Gardeners who grow potatoes in the ground or in raised beds may find themselves facing damage from mice and voles from time to time. These two little critters love to burrow through garden soil in search of potato tubers. When they find one, they begin to gnaw on it and continue to consume the tuber until they’re satisfied. With mice and voles eating your potatoes, you’re likely to dig up tubers and find anything from just a few bite marks to half of the potato missing.

Mice & Vole Behavior

Because voles can live in colonies of hundreds of individuals, they can cause a lot of damage to a bed of potatoes, but catching them in the act is difficult. Voles are active primarily at night, and they spend most of their lives underground. The vole is a small animal that looks a lot like a mouse with an elongated snout and a short, stubby tail, and it feeds on lots of different seeds, tubers, bulbs and other plant materials, unlike moles, which are insectivores that tunnel beneath the lawn, feeding on grubs and earthworms.

Mice are typically not as problematic as voles because they don’t live in large colonies. However, if other food choices are scarce, they will turn to potatoes. They also love to nestle and dig under the straw that many potato growers use to mulch their beds.

Signs Of Mice & Vole Potato Damage

If you discover bite marks that look like two short, side-by-side lines carved into the flesh of your potato tubers, voles or mice are probably to blame.

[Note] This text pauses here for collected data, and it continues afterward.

(** The offsets a piece is packed by, cached or not. *)
Lemma piece_offsets_spec offsets p s o s' :
  Inv s -> cached offsets -> t_Hash (sp_Term p) = formatHash (sp_xorbHash p) -> piece_offsets offsets p s = (Ok o, s') -> o = offs (sp_xorbHash p) /\ Inv s' /\ cached (<[t_Hash (sp_Term p) := o]> offsets).
Proof.
  intros Hi Hc Hh H. enough (o = offs (sp_xorbHash p) /\ Inv s') as [-> Hi'].
  { split; [done|]. split; [done|]. intros h o'. destruct (decide (sp_xorbHash p = h)) as [<-|Hd].
    - rewrite Hh, lookup_insert_eq. by intros [= <-].
    - rewrite Hh, lookup_insert_ne by (intros E; by apply formatHash_inj in E). apply Hc. }
  unfold piece_offsets in H. rewrite Hh in H. destruct (offsets !! _) as [o'|] eqn:Eo.
  - injection H as <- <-. split; [by apply Hc|done].
  - unfold prog_wrap, catch, throw in H. destruct (GetXorbChunkOffsets _ s) as [[o'|] s1] eqn:E; [|done].
    injection H as <- <-. by eapply offs_stable.
Qed.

Even on potatoes with half the tuber missing, it’s easy to identify one of these two critters as the culprit because the side-by-side scrape marks will be visible on the exterior of the damaged portion of the tuber.

Why Timing Is Important To Strategy

If you discover mice and voles eating your potatoes when you dig the vegetables up at harvest time, there’s not much you can do because the growing season has ended. Yet you should arm yourself for next year. Vole colonies can live for many years, and once a population of mice has found a good home, it stays nearby from year to year.

If you find evidence of voles or mice earlier in the season, it’s time to take immediate action. Such evidence includes quarter-sized holes in the ground with no loose soil piled around them; track or trail patterns on the surface of the soil where the animals entered and exited the potato patch; and small, young potatoes at the surface of the soil with bite marks on them.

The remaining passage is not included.